長島・大野・常松法律事務所(2006~12年)にて、資金調達取引、金融規制に係る助言などの案件に従事。その後、金融庁総務企画局政策課(12~14年)へ出向し金融関係の税制改正に関与。14年7月よりEY弁護士法人に入所し、金融法務や一般企業法務の他、コーポレートガバナンスや内部監査、国内外のデータ保護関連の案件にも取り組む。宅地建物取引士、日本証券アナリスト協会 検定会員。

Ⅰ 監査役監査とは

1. 概説

監査役監査とは、一言でいえば、企業の内部に存在する問題の有無に関する一般的な調査です。
調査や検査というと、まず思い浮かぶのは警察の犯罪捜査ですが、犯罪捜査は、すでに発生した窃盗等の犯罪の犯人や証拠を調べるものであり、対象が明確かつ個別具体的、そして強制力を有するという点で、監査役監査とは性質が幾分異なります。また、税務調査や規制業種における監督官庁の検査(金融庁検査等)も例として挙げられますが、これらも事実上強制であり、かつ対象も個別具体的ではないものの担当官が実際に調査可能な範囲にとどまる、という差異がみられます。
これに対し、監査役監査は企業全体という無限定な対象につき、多くの場合は問題がないことを前提としてその確認をしつつも予断を抱かず、あるかもしれない問題を発見し指摘するという活動といえます。
(<表1>参照)

表1 監査役監査と類似活動の比較

2. 問題かどうかの基準

問題の内容については、まず違法行為や定款違反の行為が含まれます。このような違法行為等の有無の調査は、適法性監査と呼ばれます。
一方で、違法ではないものの、経営判断として不当な行為も調査の対象となるか(妥当性監査の要否)は争いがあります。
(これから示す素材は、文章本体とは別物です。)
(** * GeoVizPy: scene-state callbacks and data fusion of [geovizpy.py]

    A shallow embedding of the callbacks of [src/geovizpy.py] that mutate the
    render actors and the shared trame state, and of the two fusion calls
    (nearest-neighbour resampling of the CMD raster onto the DEM mesh, draping
    of the aerial image over the DEM).

    Python floats are represented by exact rationals [Q]: the callbacks only
    copy and compare them, and the resampling compares squared distances.
    Python exceptions are explicit outcomes, and the
    world an exception leaves behind is kept, as Python keeps every mutation
    made before the [raise]. *)

From Stdlib Require Import QArith Lqa Ascii.
From stdpp Require Import base list strings.

Local Open Scope nat_scope.

(** ** The data the callbacks share *)

(** A render actor, as far as the callbacks touch it: the visibility flag
    ([SetVisibility]), the opacity of its property
    ([GetProperty().SetOpacity]) and the scalar range of its mapper
    ([mapper.scalar_range]). *)
Record Actor := mkActor {
  Visibility : bool;
  Opacity : Q;
  scalar_range : Q * Q
}.

(** The three module-level actor lists of the script. *)
Inductive ActorRef :=
| in_actor_profile (i : nat)
| in_actor_dem (i : nat)
| in_actor_cmd (i : nat).

(** Calls into the two external collaborators (the render actors and the
    trame controller/state), in program order.  [view_update] is the redraw
    signal: [ctrl.view_update()]. *)
Inductive Call :=
| SetVisibility (a : ActorRef) (flag : bool)
| SetOpacity (a : ActorRef) (value : Q)
| set_scalar_range (a : ActorRef) (clim : Q * Q)
| dirty (name : string)
| view_update.

(** Module-level mutable state of the script.  [len_mesh] is [len(mesh)],
    the only thing the callbacks read from the list of profile meshes. *)
Record World := mkWorld {
  len_mesh : nat;
  visibilityList : list bool;
  visibilityDEM : list bool;
  visibilityCMD : list bool;
  actor_profile : list Actor;
  actor_dem : list Actor;
  actor_cmd : list Actor;
  calls : list Call
}.

Definition with_visibilityList (l : list bool) (w : World) : World :=
  mkWorld (len_mesh w) l (visibilityDEM w) (visibilityCMD w)
          (actor_profile w) (actor_dem w) (actor_cmd w) (calls w).
Definition with_visibilityDEM (l : list bool) (w : World) : World :=
  mkWorld (len_mesh w) (visibilityList w) l (visibilityCMD w)
          (actor_profile w) (actor_dem w) (actor_cmd w) (calls w).
Definition with_visibilityCMD (l : list bool) (w : World) : World :=
  mkWorld (len_mesh w) (visibilityList w) (visibilityDEM w) l
          (actor_profile w) (actor_dem w) (actor_cmd w) (calls w).
Definition with_actor_profile (l : list Actor) (w : World) : World :=
  mkWorld (len_mesh w) (visibilityList w) (visibilityDEM w) (visibilityCMD w)
          l (actor_dem w) (actor_cmd w) (calls w).
Definition with_actor_dem (l : list Actor) (w : World) : World :=
  mkWorld (len_mesh w) (visibilityList w) (visibilityDEM w) (visibilityCMD w)
          (actor_profile w) l (actor_cmd w) (calls w).
Definition with_actor_cmd (l : list Actor) (w : World) : World :=
  mkWorld (len_mesh w) (visibilityList w) (visibilityDEM w) (visibilityCMD w)
          (actor_profile w) (actor_dem w) l (calls w).
Definition with_calls (l : list Call) (w : World) : World :=
  mkWorld (len_mesh w) (visibilityList w) (visibilityDEM w) (visibilityCMD w)
          (actor_profile w) (actor_dem w) (actor_cmd w) l.
(** ** The state of a mounted [RunPage] *)

Record State := {
  (* useState *)
  run : option Run;
  artifacts : json;
  files : list json;
  decisions : list json;
  deploy : Deploy;
  activityLog : list ActivityEntry;
  loading : bool;
  error : option string;
  hitlLoading : bool;
  (* useRef *)
  hitlJustApproved : bool;
  (* the timer registered by [setInterval] and kept in [pollRef.current]
     has not been cleared *)
  interval_live : bool;
  (* bookkeeping of the embedding: calls of [fetchAll] whose
     [Promise.allSettled] has not settled yet, and whether the component
     is still mounted *)
  inflight : nat;
  mounted : bool;
}.

(** The setters of the state cells.  [setRun] takes the updater function,
    as in [setRun((prev) => ...)]; [setRun(v)] is [setRun (const v)]. *)
Definition setRun (f : option Run → option Run) (s : State) : State :=
  {| run := f (run s); artifacts := artifacts s; files := files s;
     decisions := decisions s; deploy := deploy s;
     activityLog := activityLog s; loading := loading s; error := error s;
     hitlLoading := hitlLoading s; hitlJustApproved := hitlJustApproved s;
     interval_live := interval_live s; inflight := inflight s;
     mounted := mounted s |}.

Definition setArtifacts (v : json) (s : State) : State :=
  {| run := run s; artifacts := v; files := files s;
     decisions := decisions s; deploy := deploy s;
     activityLog := activityLog s; loading := loading s; error := error s;
     hitlLoading := hitlLoading s; hitlJustApproved := hitlJustApproved s;
     interval_live := interval_live s; inflight := inflight s;
     mounted := mounted s |}.

Definition setFiles (v : list json) (s : State) : State :=
  {| run := run s; artifacts := artifacts s; files := v;
     decisions := decisions s; deploy := deploy s;
     activityLog := activityLog s; loading := loading s; error := error s;
     hitlLoading := hitlLoading s; hitlJustApproved := hitlJustApproved s;
     interval_live := interval_live s; inflight := inflight s;
     mounted := mounted s |}.

Definition setDecisions (v : list json) (s : State) : State :=
  {| run := run s; artifacts := artifacts s; files := files s;
     decisions := v; deploy := deploy s;
     activityLog := activityLog s; loading := loading s; error := error s;
     hitlLoading := hitlLoading s; hitlJustApproved := hitlJustApproved s;
     interval_live := interval_live s; inflight := inflight s;
     mounted := mounted s |}.

Definition setDeploy (v : Deploy) (s : State) : State :=
  {| run := run s; artifacts := artifacts s; files := files s;
     decisions := decisions s; deploy := v;
     activityLog := activityLog s; loading := loading s; error := error s;
     hitlLoading := hitlLoading s; hitlJustApproved := hitlJustApproved s;
     interval_live := interval_live s; inflight := inflight s;
     mounted := mounted s |}.

Definition setActivityLog (v : list ActivityEntry) (s : State) : State :=
  {| run := run s; artifacts := artifacts s; files := files s;
     decisions := decisions s; deploy := deploy s;
     activityLog := v; loading := loading s; error := error s;
     hitlLoading := hitlLoading s; hitlJustApproved := hitlJustApproved s;
     interval_live := interval_live s; inflight := inflight s;
     mounted := mounted s |}.

Definition setLoading (v : bool) (s : State) : State :=
  {| run := run s; artifacts := artifacts s; files := files s;
     decisions := decisions s; deploy := deploy s;
     activityLog := activityLog s; loading := v; error := error s;
     hitlLoading := hitlLoading s; hitlJustApproved := hitlJustApproved s;
     interval_live := interval_live s; inflight := inflight s;
     mounted := mounted s |}.

Definition setError (v : option string) (s : State) : State :=
  {| run := run s; artifacts := artifacts s; files := files s;
     decisions := decisions s; deploy := deploy s;
     activityLog := activityLog s; loading := loading s; error := v;
     hitlLoading := hitlLoading s; hitlJustApproved := hitlJustApproved s;
     interval_live := interval_live s; inflight := inflight s;
     mounted := mounted s |}.

Definition setHitlLoading (v : bool) (s : State) : State :=
  {| run := run s; artifacts := artifacts s; files := files s;
     decisions := decisions s; deploy := deploy s;
     activityLog := activityLog s; loading := loading s; error := error s;
     hitlLoading := v; hitlJustApproved := hitlJustApproved s;
     interval_live := interval_live s; inflight := inflight s;
     mounted := mounted s |}.

(** [hitlJustApproved.current = v] *)
Definition set_hitlJustApproved (v : bool) (s : State) : State :=
  {| run := run s; artifacts := artifacts s; files := files s;
     decisions := decisions s; deploy := deploy s;
     activityLog := activityLog s; loading := loading s; error := error s;
     hitlLoading := hitlLoading s; hitlJustApproved := v;
     interval_live := interval_live s; inflight := inflight s;
     mounted := mounted s |}.

(** [clearInterval(pollRef.current)] *)
Definition clearInterval (s : State) : State :=
  {| run := run s; artifacts := artifacts s; files := files s;
     decisions := decisions s; deploy := deploy s;
     activityLog := activityLog s; loading := loading s; error := error s;
     hitlLoading := hitlLoading s; hitlJustApproved := hitlJustApproved s;
     interval_live := false; inflight := inflight s;
     mounted := mounted s |}.

Definition set_inflight (n : nat) (s : State) : State :=
  {| run := run s; artifacts := artifacts s; files := files s;
     decisions := decisions s; deploy := deploy s;
     activityLog := activityLog s; loading := loading s; error := error s;
     hitlLoading := hitlLoading s; hitlJustApproved := hitlJustApproved s;
     interval_live := interval_live s; inflight := n;
     mounted := mounted s |}.

Definition set_mounted (v : bool) (s : State) : State :=
  {| run := run s; artifacts := artifacts s; files := files s;
     decisions := decisions s; deploy := deploy s;
     activityLog := activityLog s; loading := loading s; error := error s;
     hitlLoading := hitlLoading s; hitlJustApproved := hitlJustApproved s;
     interval_live := interval_live s; inflight := inflight s;
     mounted := v |}.

(** ** JavaScript operators on the modelled values *)

(** [a || b] where [a] is a string or undefined: the empty string and
    undefined are falsy. *)
Definition js_or (a : option string) (b : string) : string :=
  match a with
  | Some x => if String.eqb x "" then b else x
  | None => b
  end.

(** [a || []] where [a] is an array or undefined: every array is truthy. *)
Definition or_empty {A} (a : option (list A)) : list A :=
  match a with Some l => l | None => [] end.

(** [prev?.current_phase === phase] *)
Definition prev_phase_is (prev : option Run) (phase : string) : bool :=
  match prev with
  | Some p => String.eqb (current_phase p) phase
  | None => false
  end.

(** [{ ...base, status: 'running', current_phase: phase, current_agent: '' }] *)
Definition spread_running (base : Run) (phase : string) : Run :=
  {| status := "running"; current_phase := phase; current_agent := "";
     brief := brief base;
     num_requirements := num_requirements base;
     num_user_stories := num_user_stories base;
     num_test_cases := num_test_cases base;
     num_generated_files := num_generated_files base;
     planning_iteration := planning_iteration base |}.

(** ** [fetchAll] *)

(** The updater passed to [setRun] when the flag is set and the poll still
    reports [waiting_hitl]. *)
Definition mask_stale (incoming : Run) (prev : option Run) : option Run :=
  Some (spread_running incoming
          (if prev_phase_is prev "hitl_gate_1" then "building"
           else if prev_phase_is prev "hitl_gate_2" then "devops"
           else current_phase incoming)).

(** The branch [if (runRes.status === 'fulfilled')]. *)
Definition apply_run (incoming : Run) (s : State) : State :=
  if hitlJustApproved s then
    if negb (String.eqb (status incoming) "waiting_hitl") then
      setRun (const (Some incoming)) (set_hitlJustApproved false s)
    else
      setRun (mask_stale incoming) s
  else setRun (const (Some incoming)) s.

(** The five statements after the run branch.  They stand in the [try]
    of [fetchAll], whose [catch] is empty: when [data.files],
    [data.decisions] or [data.activity] is read of a missing body, the
    statement throws and the statements after it are not run. *)
Definition apply_rest (res : PollResults) (s : State) : State :=
  let s := match artRes res with
           | Fulfilled data => setArtifacts data s | Rejected _ => s end in
  match filesRes res with
  | Fulfilled NoBody => s
  | files_result =>
      let s := match files_result with
               | Fulfilled (HasBody data) => setFiles (or_empty data) s
               | _ => s end in
      match decRes res with
      | Fulfilled NoBody => s
      | dec_result =>
          let s := match dec_result with
                   | Fulfilled (HasBody data) => setDecisions (or_empty data) s
                   | _ => s end in
          let s := match depRes res with
                   | Fulfilled data => setDeploy data s | Rejected _ => s end in
          match actRes res with
          | Fulfilled NoBody => s
          | Fulfilled (HasBody data) => setActivityLog (or_empty data) s
          | Rejected _ => s
          end
      end
  end.

(** [runRes.reason?.response?.status === 404] *)
Definition is_404 (r : Reason) : bool :=
  match response_status r with
  | Some code => Z.eqb code 404
  | None => false
  end.

(** The body of [fetchAll] from the point where [Promise.allSettled] has
    settled; [finally] runs on every path, also after the [return]. *)
Definition fetchAll_settled (res : PollResults) (s : State) : State :=
  let finally := setLoading false in
  match runRes res with
  | Fulfilled incoming => finally (apply_rest res (apply_run incoming s))
  | Rejected reason =>
      if is_404 reason then
        finally (setLoading false (setRun (const None) (clearInterval s)))
      else finally (apply_rest res s)
  end.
もっとも、経営判断の基礎となる事実の誤認がある、経営判断が通常の経営者であれば行わない不合理なものである、といった不当性の程度が著しいものは、法的にもいわゆる善管注意義務違反となり、適法性監査の対象に含まれてくることから、結局のところ、一定の範囲では経営判断の当不当についても、調査をすべきことになります。

3. 監査活動及び監査意見の水準

監査役監査は、対象が無限定であり、監査役は本来企業全体を調査する必要があります。他方、監査役と補助使用人(いわゆる監査役事務局のスタッフ)のみで企業の全てを調査し尽くすことは現実には困難といえます。
この点、監査役監査は問題がないことを絶対的に保証する、すなわち問題が存在した場合に監査役が結果責任を問われるものではなく、問題がないことを合理的に保証するものにすぎません。合理的な保証とは、端的にいえば、一定の部分的な調査を実施した上で、調査の対象外の事項についても、その部分的な調査の結果に基づけば問題がないと考えるのが合理的であると判断する方法で、監査報告における監査意見の主文も「~と認める。」という記載になります。
そのため、監査活動も、何もかもを調査はしないものの、定性的又は統計的な観点から、対象外の事項についても問題がないと合理的に考えられる水準のものが求められます。それを実施していた場合、仮に問題が事後的に発覚したとしても、その問題の看過は合理性の範囲外にある一種の異常事態と評価され、監査役は任務懈怠(けたい)の責任を問われないことになります。
そして、どの水準のものが求められるかを定めるのが監査基準ですが、監査基準は会社法にはほとんど規定がないため、日本監査役協会の監査役監査基準を中心に、日本内部監査協会や日本公認会計士協会の監査基準も適宜参考にすることになります。
なお、合理的な保証以外にも、「~に問題があると信じさせる事項は認められない。」との主文による、限定的な保証を行う場合もあります。このような限定的な保証は、監査法人による金融商品取引法(以下、金商法)上の四半期レビュー等でみられますが、その場合、調査活動はさらに限定的になります。

4. 監査計画

監査役監査が、部分的な調査により合理的な保証を付与するものであるとしても、監査活動のための人員及び時間にはやはり限りがあります。従って、リスクの高い事項、重点的に監査すべき事項に注力して調査を行うこと(いわゆるリスク・アプローチ)が重要であり、そのためには綿密な監査計画を立てる必要があります。
具体的には、新規参入事業や買収した事業、海外拠点といった、問題が発生しないための内部統制が類型的に弱い部門等が挙げられます。また、例えば情報セキュリティのように、財務数値とは直接の関係が薄い事項は、監査役監査で重点的に調べる必要があります。

Ⅱ 監査役監査と内部統制

内部統制とは、簡潔にいえば企業内部での問題発生を防止する仕組みです。防止の対象となる問題は、金商法上の内部統制(いわゆるJ-SOX)であれば不適正な内容の財務報告が作成されること、会社法上の内部統制であれば法令違反やリスク管理体制への抵触が発生すること等です。
内部統制は、それが充実していればいるほど問題が生じる可能性は低くなるので、監査活動の計画を立てる際には内部統制の有効性の評価が必要となります。そして、評価の結果、内部統制が整っていないと判断された事項、領域等には、深度ある調査を実施することでメリハリのある監査活動を実施することができます。
また、内部統制の有効性はそれ自体も監査役監査の対象となります。監査の方法は、会社法上は特に規定されていませんが、人員や時間を考慮すると、監査役が自ら直接有効性を調べる(ダイレクト・レポーティング)のではなく、金商法上の内部統制と同様に、いったん経営者が行った有効性の自己評価を監査対象とするのが現実的と考えられます。